(* ===== verification/Prelude.v ===== *)
(** * Verification of the xv6 kernel, its tools and programs, of the simplesh shells and of a web server

    The repository holds course work on operating systems.  Its programs are an xv6
    kernel with changes of the students (src/ASO/ASO2018-2019/xv6: memory that [sbrk]
    gives lazily in the page fault handler, a double-indirect block in every inode,
    [dup2], [date]), mkfs, which makes its disk, its user programs, among them the shell
    sh.c, the memory allocator umalloc.c and grep, the shell simplesh
    (src/ASO/ASO2018-2019/simplesh), an earlier version of it (src/ASO/ASOAnterior), and a
    web server (src/SSTT).
    This library models them as functions of Rocq that are read beside the C code, and
    proves what makes them correct.

    ** How the code is modelled

    A C function is a function of the monad [M S] of this file, from a state to an
    [outcome]: it returns, it panics, it does what C leaves undefined ([Fault]), it gives
    the processor up ([Swtch]) or it does not end within its bound ([Spin]).  The state of
    the kernel is the record [kernel] of Kernel.v: its global variables and its memory.  A
    pointer into a table of the kernel is the index of the entry; memory that the code
    reads through casts (pages, page tables, disk blocks) is bytes at 32-bit addresses.
    Integers are in [Z] with the wrap-around of [uint], [ushort], [uchar] and [int] written
    out.  Loops that are not over a fixed range take a bound, and the theorems about them
    say that the bound is enough: a walk along a list of buffers is bounded by their
    number, a loop over a string by its length, the parser of the shell by four calls for
    every character of the line, the reads of a file by its length, the walk of malloc
    along the free list by the number of its blocks, the queue of the disk by the requests.

    ** Files

    - Prelude (this file): machine integers, the monad, total-correctness rules, tactics.
    - Bytes: little-endian words in arrays and in memory.
    - Kernel: constants, structures and the state of the kernel (the header files).
    - Sync: locks as the kernel uses them, [sched], [sleep], [wakeup] (proc.c), sleeplock.c.
    - Spinlock: spinlock.c and [mycpu] on several processors, one memory access at a time.
    - Kalloc: kalloc.c.  Bio: memide.c and bio.c.  Ide: ide.c, on a drive with the laws of
      the class [AtaLaws].  Boot: bootmain.c, on the same drive.  Mp: mp.c.  Cache: the class [BlockCache], what the
      log and the file system rely on of the buffer cache, and its instance.
    - Log, Txn: log.c, and the transactions it implements.
    - Str: string.c and ulib.c.  Console: console.c and printf.c.  Kbd: kbd.c and uart.c.
    - Inode, Fs: fs.c.  Blocks: theorems about the bitmap and the block map.  Mkfs: mkfs.c.
    - Vm: vm.c and the page fault of trap.c.  Paging, Uvm: theorems about them.
    - Frame: what the functions of the file system and the memory leave unchanged.
    - Pipe: pipe.c.  File: file.c.  Proc: proc.c.  Life: theorems about parents and
      children.  Syscall: the arguments of syscall.c.
      Exec: exec.c.  Sysfile: sysfile.c.  Fds: theorems about descriptors.  Sysproc:
      sysproc.c and the clock of lapic.c.  Trap: the table of syscall.c and trap.c.
    - Gates: the interrupt and segment tables (mmu.h, [tvinit], [seginit]).  Apic: ioapic.c,
      picirq.c and the local APIC of lapic.c, on devices with the laws of classes.  Uart: the
      output of uart.c.
    - Simplesh: the parser of simplesh.c and its commands.  Shparse, Shround: theorems about
      the parser.  Shrun: [run_cmd].  Shmain: [main].  Shhd, Shsrc, Shint: the internal
      commands hd; src; cd, cwd and bjobs.
    - Xsh: the parser of sh.c, for any [Dialect] of it.  Xshrun: [runcmd] and [main] of sh.c.
      Oldsh: the earlier simplesh, whose parser is an instance.  Oldcmd: its tee and du.
    - Umalloc: umalloc.c.  Grep: grep.c.  Users: the mains of grep and of the small programs
      (wc, cat, ls, echo, kill, ln, mkdir, rm, date, init).  Web: web_sstt.c.
    - Arch: the exercises on processor architecture (src/AEC).

    ** Interaction of the parts

    System calls (Sysfile, Sysproc, through Trap) call files, pipes and inodes; these call
    the log, which calls the buffer cache through the interface of Cache, which calls the
    disk.  Pipes, page tables and kernel stacks take their pages from Kalloc.  Everything
    takes locks through Sync; Spinlock shows that the locks of several processors refine
    them.  A trap runs the page fault handler, which user memory accesses of the system
    calls also reach.  mkfs writes the disk that the file system reads.  The boot loader
    loads the kernel through the disk's ports; [mpinit] fills the table of processors that
    [mycpu] searches in Spinlock.  In the shells a
    line goes from the parser to [null_terminate] and [run_cmd].

    ** What the theorems show

    - The log: every step is a step of an abstract machine of atomic transactions, a crash
      at any write of a commit recovers the disk before or after it, recovery can itself be
      interrupted, and runs of calls within the reservation stay isolated; with the log
      that mkfs makes the reservation itself is one block too small.
    - The cache and the disk: [bread] returns the block's contents and never two buffers of
      one block, [bget] recycles the least recently used; the IDE driver, its queue and the
      drive together implement a disk that performs the requests one at a time, in order,
      and wakes each waiter once.
    - Start-up: the boot loader leaves every segment of the kernel in memory; [mpinit] registers
      the processors of the BIOS table, which the locks can then tell apart; the descriptor
      tables lead to the vectors and give user programs the gate of system calls only; the
      I/O APIC routes the interrupts that were enabled.
    - mkfs: the image holds exactly the files it was given, as the kernel reads them.
    - Files: [readi] returns the bytes of the file, [bmap] and [balloc] find and take the
      blocks, inodes are read back as written, paths are split at slashes.
    - Memory: what [mappages], [allocuvm], [deallocuvm], [copyuvm] and the page fault do to
      the page tables, the free list and the bytes, with the failures of lazy allocation: [fork] of a process with a hole that was never
      touched panics or loses the pages of the child.
    - Locks: mutual exclusion in every interleaving, and every schedule of the processors is
      one of whole calls of the abstract locks, in an order.
    - Processes: a parent asleep in [wait] never misses the exit of a child, in any
      sequence of the calls that change the process table.
    - Pipes are bounded queues, also while their ends are closed; reference counts of open files are exact.
    - The console edits lines as an abstract editor does; the keyboard stays in its tables.
    - The shell: the parser ends on every line and reads back every command of its
      language; arguments are the words of the line; [run_cmd] gives every program of a
      line its descriptors and leaves the shell as it was; a whole session, from the
      lines typed, internal commands and lines with errors among them, to the programs run;
      the table of jobs; hd, src, cd and bjobs.
    - sh.c and the earlier simplesh: they find the same commands as simplesh where both read
      the line; their sessions run the programs that the lines mean; tee and du.
    - malloc and free: blocks are apart, inside the process and never lost.
    - grep: the matcher decides the language of its pattern, and the lines it prints.  wc counts
      as a reference definition does, however its reads are cut; cat, ls, echo, rm and init.
    - The web server: the answer to every request for a name with an extension, and where the
      memory that malloc gave shows through it, as it does in the lines that src runs.
    - The exercises: which transformations of a loop keep its result, and under which laws.

    ** What is assumed and what is not modelled

    The kernel state is that of one processor between switches; interleaving is explicit
    where it matters, in the locks (Spinlock), in the sequences of calls of the log and of
    the pipes, and in the outcome [Swtch] of a process that sleeps.  What is not under the
    repository is a parameter: in the shells, [getopt], [read], [write], [nftw] and which
    [fork], [open] and [pipe] succeed and when a child ends; in mkfs the files of the host;
    the IDE drive, the interrupt controllers and the memory that the BIOS left; in the web
    server and in src what [malloc] gives, any bytes of the size asked for, and what the calls
    on sockets return.  Not modelled: the order of
    initialisation in main.c and the start of the other processors; the context switch and the entry code in assembly; the programs that only
    test the kernel; and the set-up of signals, the options and the prompt of the shells.
    The kernel theorems
    are about the kernel with the disk in memory of memide.c; Ide is about its driver alone. *)

From Stdlib Require Export ZArith Lia.
From stdpp Require Export base gmap strings option list.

■ TASK DIRECTIONS
Take the records above and return, word for word, only the lines that fall from the line with "that mkfs makes" to the line with "- mkfs: the", both of them included.

■ EXERCISE SOLUTION
      that mkfs makes the reservation itself is one block too small.
    - The cache and the disk: [bread] returns the block's contents and never two buffers of
      one block, [bget] recycles the least recently used; the IDE driver, its queue and the
      drive together implement a disk that performs the requests one at a time, in order,
      and wakes each waiter once.
    - Start-up: the boot loader leaves every segment of the kernel in memory; [mpinit] registers
      the processors of the BIOS table, which the locks can then tell apart; the descriptor
      tables lead to the vectors and give user programs the gate of system calls only; the
      I/O APIC routes the interrupts that were enabled.
    - mkfs: the image holds exactly the files it was given, as the kernel reads them.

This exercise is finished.